He’s betting an American economy stimulated by war-based spending will lift ours out of recession. That’s how Martin’s lush new spending package will avoid a deficit even in these uncertain times.The overthrow of the Taliban has sent a surge of new confidence into market players. While most of the dying and unspeakable suffering is far away, defence spending is not. In real time, the economic payoff is expected fairly soon — as early as this spring, Martin predicts.

It’s depressing to ruminate on the fact that Martin is counting on the war. And that he expects the upturn that will come from it to save us all — from failing to use our credit cards. After all, healthy consumer spending is the benchmark of Liberal (and neo-liberal) good government.

But war is pretty much the safest bet in the economic lottery, especially when it’s going well. Afghanistan’s pain will likely be our gain.

Without it, the odds of an American recovery would have been too iffy for Martin to rely on. And Canada’s budget would have looked quite different. Martin would have had to follow the Bush example and go for a stimulate-the-economy budget. That would have meant a level of spending roughly twice as high as the one he brought down, with lots more new tax cuts (as the right wing advocates) and/or job-oriented infrastructure projects (god forbid health care or social housing). That level of spending would surely have meant a budget deficit, as it will in the U.S.

But now that the American market is acting upbeat and the Yanks acting old-style-big-government interventionist, Martin felt he didn’t have to go there. Canada could just ride the U.S.’s coattails.

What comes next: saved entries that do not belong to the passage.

Lemma widen_mag m : 0 <= m < inf_mag b32 ->
  exists m', 0 <= m' < inf_mag b64 /\ mag_val b64 m' = mag_val b32 m.
Proof.
  intros Hm.
  assert (Hs : exists s k, mag_val b32 m = s * 2 ^ k /\ 0 <= s < 2 ^ 24 /\ 925 <= k <= 925 + 253).
  { destruct (mag_split b32 b32_wf m) as (e & fr & E & Hfr & He & ->); [lia|].
    change (fracs b32) with (2 ^ 23) in *. change (inf_mag b32) with (255 * 2 ^ 23) in *.
    change (unit b32) with 925. destruct (Z.eqb_spec e 0).
    - exists fr, 925. lia.
    - exists (fr + 2 ^ 23), (925 + (e - 1)). rewrite (pow2_add 925) by lia. lia. }
  destruct Hs as (s & k & -> & Hs & Hk).
  destruct (Z.eq_dec s 0) as [->|Hs0]; [exists 0; split; [split; vm_compute; congruence|done]|].
  set (j := Z.log2 s). destruct (Z.log2_spec s) as [J1 J2]; [lia|]. fold j in J1, J2.
  assert (Hj : 0 <= j <= 23).
  { split; [apply Z.log2_nonneg|]. assert (j < 24); [|lia]. apply Z.log2_lt_pow2; lia. }
  replace (Z.succ j) with (j + 1) in J2 by lia.
  pose proof (pow2_S j). pose proof (pow2_gt0 (52 - j)) as Hp.
  assert (P52 : 2 ^ j * 2 ^ (52 - j) = 2 ^ 52) by (rewrite <- pow2_add by lia; f_equal; lia).
  assert (Hq : 2 ^ 52 <= s * 2 ^ (52 - j) < 2 * 2 ^ 52) by nia.
  exists ((k - (52 - j)) * fracs b64 + s * 2 ^ (52 - j)).
  pose proof (mag_val_of_sig b64 b64_wf (k - (52 - j)) (s * 2 ^ (52 - j))) as E.
  change (unit b64) with 0 in E. rewrite Z.sub_0_r in E.
  change (fracs b64) with (2 ^ 52) in *. change (inf_mag b64) with (2047 * 2 ^ 52).
  split; [lia|]. rewrite E by lia. rewrite <- Z.mul_assoc, <- pow2_add by lia. do 2 f_equal. lia.
Qed.

(** Narrowing undoes widening: exactly on numbers, and on a quiet [NaN]. *)
Lemma narrow_widen `{GoArch} (x : f32) :
  f32_wf x -> mag b32 (f32_bits x) <= inf_mag b32 \/ f32_quiet x ->
  f64_to_f32 (f32_to_f64 x) = x.
Proof.
  destruct x as [b]. intros Hwf Hx. unfold f32_to_f64.
  unfold f32_wf, inU, maxU in Hwf. rewrite <- signw_b32 in Hwf. cbn [f32_bits] in *.
  destruct (Z.ltb_spec (inf_mag b32) (mag b32 b)) as [Hn|Hn].
  - unfold f64_to_f32. rewrite (proj2 (widen_nan_spec _)). apply narrow_widen_nan.
    destruct Hx; [lia|done].
  - pose proof (mag_range b32 b32_wf b). pose proof (inf_mag_lt_signw b64 b64_wf).
    pose proof (inf_mag_pos b64 b64_wf).
    unfold f64_to_f32, f64_isNaN, f64_isInf, f64_sign, f64_mag, f64_mk. cbn [f64_bits].
    destruct (Z.eqb_spec (mag b32 b) (inf_mag b32)) as [E|E].
    + rewrite (mag_mk b64), (sign_mk b64) by lia. rewrite Z.ltb_irrefl, Z.eqb_refl, <- E.
      f_equal. apply mk_sign_mag. lia.
    + destruct (widen_mag (mag b32 b)) as (m' & Hm' & Ev); [lia|]. rewrite <- Ev.
      rewrite round_mag_val by (auto with gorti || lia).
      rewrite (mag_mk b64), (sign_mk b64) by lia.
      destruct (Z.ltb_spec (inf_mag b64) m'); [lia|]. destruct (Z.eqb_spec m' (inf_mag b64)); [lia|].
      rewrite Ev, round_mag_val by (auto with gorti || lia). f_equal. apply mk_sign_mag. lia.
Qed.

Lemma f64_to_f32_ok `{GoArch} (x : f64) :
  f32_wf (f64_to_f32 x) /\
  (mag b32 (f32_bits (f64_to_f32 x)) <= inf_mag b32 \/ f32_quiet (f64_to_f32 x)).
Proof.
  unfold f64_to_f32. destruct (f64_isNaN x).
  - pose proof (narrow_nan_spec x) as Hq. split; [apply Hq|by right].
  - set (m := if f64_isInf x then _ else _).
    assert (Hm : 0 <= m <= inf_mag b32).
    { subst m. destruct (f64_isInf x); [pose proof (inf_mag_pos b32 b32_wf); lia|].
      apply round_mag_range; auto with gorti. apply mag_val_nonneg; auto with gorti.
      apply mag_range; auto with gorti. }
    pose proof (inf_mag_lt_signw b32 b32_wf). split.
    + unfold f32_wf, inU, maxU. rewrite <- signw_b32. cbn [f32_bits].
      pose proof (mk_range b32 (f64_sign x) m). lia.
    + left. cbn [f32_bits]. rewrite mag_mk by lia. lia.
Qed.

(** ** Nonnegative numbers

    Logical times are nonnegative; on these the bit pattern is the magnitude
    and every comparison is a comparison of bit patterns. *)
Definition f64_pos (x : f64) : Prop := 0 <= f64_bits x <= inf_mag b64.
Definition f64_fin (x : f64) : Prop := 0 <= f64_bits x < inf_mag b64.

Lemma f64_fin_pos x : f64_fin x -> f64_pos x.
Proof. unfold f64_fin, f64_pos. lia. Qed.
#[export] Hint Resolve f64_fin_pos : gorti.

Lemma signw_b64_big : inf_mag b64 < signw b64.
Proof. reflexivity. Qed.

Section Pos.
Context (x : f64) (Hx : f64_pos x).
Lemma pos_mag : f64_mag x = f64_bits x.
Proof. unfold f64_pos, f64_mag, mag in *. pose proof signw_b64_big. apply Z.mod_small. lia. Qed.
Lemma pos_sign : f64_sign x = false.
Proof. unfold f64_pos, f64_sign, sign in *. pose proof signw_b64_big. zbool; [lia|done]. Qed.
Lemma pos_not_nan : f64_isNaN x = false.
Proof. unfold f64_isNaN. rewrite pos_mag. unfold f64_pos in Hx. zbool; [lia|done]. Qed.
Lemma pos_val : f64_val x = mag_val b64 (f64_bits x).
Proof. unfold f64_val. by rewrite pos_sign, pos_mag. Qed.
Lemma pos_isInf : f64_isInf x = (f64_bits x =? inf_mag b64).
Proof. unfold f64_isInf. by rewrite pos_mag. Qed.
Lemma pos_val_nonneg : 0 <= f64_val x.
Proof. rewrite pos_val. apply mag_val_nonneg; [exact b64_wf|]. unfold f64_pos in Hx. lia. Qed.
End Pos.

Lemma fin_not_inf x : f64_fin x -> f64_isInf x = false.
Proof. intros H. rewrite pos_isInf by auto with gorti. unfold f64_fin in H. zbool; [lia|done]. Qed.

Lemma pos_val_lt x y : f64_pos x -> f64_pos y -> f64_val x < f64_val y <-> f64_bits x < f64_bits y.
Proof.
  intros Hx Hy. rewrite !pos_val by done. unfold f64_pos in *. split; intros H.
  - destruct (Z_lt_le_dec (f64_bits x) (f64_bits y)) as [|Hle]; [done|].
    pose proof (mag_val_le b64 b64_wf (f64_bits y) (f64_bits x)). lia.
  - apply mag_val_lt; [exact b64_wf|lia].
Qed.

Lemma pos_ltb x y : f64_pos x -> f64_pos y -> f64_ltb x y = (f64_bits x <? f64_bits y).
Proof.
  intros Hx Hy. unfold f64_ltb, f64_cmp2. rewrite !pos_not_nan by done. cbn [negb andb].
  pose proof (pos_val_lt x y Hx Hy). zbool; try done; lia.
Qed.
Lemma pos_leb x y : f64_pos x -> f64_pos y -> f64_leb x y = (f64_bits x <=? f64_bits y).
Proof.
  intros Hx Hy. unfold f64_leb, f64_cmp2. rewrite !pos_not_nan by done. cbn [negb andb].
  pose proof (pos_val_lt y x Hy Hx). zbool; try done; lia.
Qed.
Lemma pos_eqb x y : f64_pos x -> f64_pos y -> f64_eqb x y = (f64_bits x =? f64_bits y).
Proof.
  intros Hx Hy. unfold f64_eqb, f64_cmp2. rewrite !pos_not_nan by done. cbn [negb andb].
  pose proof (pos_val_lt x y Hx Hy). pose proof (pos_val_lt y x Hy Hx). zbool; try done; lia.
Qed.

Lemma f64_ext x y : f64_bits x = f64_bits y -> x = y.
Proof. destruct x, y. simpl. by intros ->. Qed.

Lemma f64_round_nonneg n :
  0 <= n -> f64_round false n = F64 (round_mag b64 n) .
Proof.
  intros Hn. unfold f64_round, f64_mk, mk. zbool; try lia; [subst; done|].
  by rewrite Z.abs_eq by lia.
Qed.

Lemma f64_round_pos n : 0 <= n -> f64_pos (f64_round false n).
Proof.
  intros Hn. rewrite f64_round_nonneg by done. unfold f64_pos. cbn [f64_bits].
  apply round_mag_range; [exact b64_wf|done].
Qed.

(** Addition of nonnegative finite numbers rounds the exact sum. *)
Lemma fin_add x y : f64_fin x -> f64_fin y ->
  f64_add x y = F64 (round_mag b64 (f64_val x + f64_val y)).
Proof.
  intros Hx Hy. unfold f64_add.
  rewrite !pos_not_nan, !fin_not_inf, !pos_sign by auto with gorti. cbn [orb andb].
  apply f64_round_nonneg. pose proof (pos_val_nonneg x (f64_fin_pos _ Hx)).
  pose proof (pos_val_nonneg y (f64_fin_pos _ Hy)). lia.
Qed.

A jolt of spillover U.S. stimulation with a chaser of interest rate adjustments and, voila — those Canadians who are healthy and able should be fairly content next year.

Just don’t get sick or have children. If you have reason to fear the police (maybe your skin isn’t white) or you need health care, clean air, social services or education, you’re out of luck. If you need a low-interest mortgage, fun retail bargains and perhaps a chance of making some money on investments, next year looks promising.

Chances are, even the job market will start to pick up. The new budget may not be a classic stimulus package, but for the deficit-shy Martin there’s a lot of public spending on the table. A $9.7-billion security and infrastructure spending spree — that’s big-boy money for our-size economy.

If he’d thrown that kind of money around during peacetime, he’d have been pilloried, no matter how slow business was. Even if the spending had been geared to stimulating a recessionary economy, the market would have punished Martin. The dollar would have dropped like lead, and so would his standing in the polls.

There’s nothing like budget time to highlight how much room financial markets are ready to allow for public spending now that there’s a war.

This is a time of strange twists of fate and high irony. Security and military needs have written a big role for government back into the neo-liberal formula. For those who have long seen the benefit of taxpaying and commitment to the public good (the majority of Canadians), it comes as no real surprise that the existence of a well-financed government is a useful asset for citizens.

But it’s not much comfort. It’s hard to remember how the old military-industrial complex was limping along on Project Colombia, using the war on drugs to keep itself alive (and others dead, of course), before the “war” on Osama bin Laden. In that faraway time it was hoped by the powers that be that true resurrection would come in the form of Star Wars patronage.

No need. Al Qaeda provides the perfect opportunity to enrich arms manufacturers with huge infusions of tax dollars.

Meanwhile, the public service sphere is still withering. But Martin, ever the true Liberal, has as usual provided us with a mirror of public opinion. And, blessedly, that mirror reflects the balanced beauty of Canada’s political consciousness, relative to that of the U.S. at least.

By his reckoning, the package — maintaining modest tax cuts and promised health care spending and adding some social spending increases and job creation initiatives — pays homage to our collective sense of what’s right while at the same time paying our high international dues for security and trade. The military got only a restrained boost.

Pollsters may argue that Martin missed the public’s dedication to more health care spending, but overall the budget affirms what right-wingers hate about Canadians. We aren’t tax-averse and we want social services like free, high-quality health care for everyone.

Should we feel relieved or devastated by how good the U.S. war will likely be for Canada’s economy? The only possible redemption for this one is to hold the finance minister to his pledge to boost foreign aid — and not as a commitment conditional on a budget surplus, as it currently stands. I hope Paul Martin has noticed that Canadians are too nice to want to bankroll our prosperity on the hunger and misery of little children far away.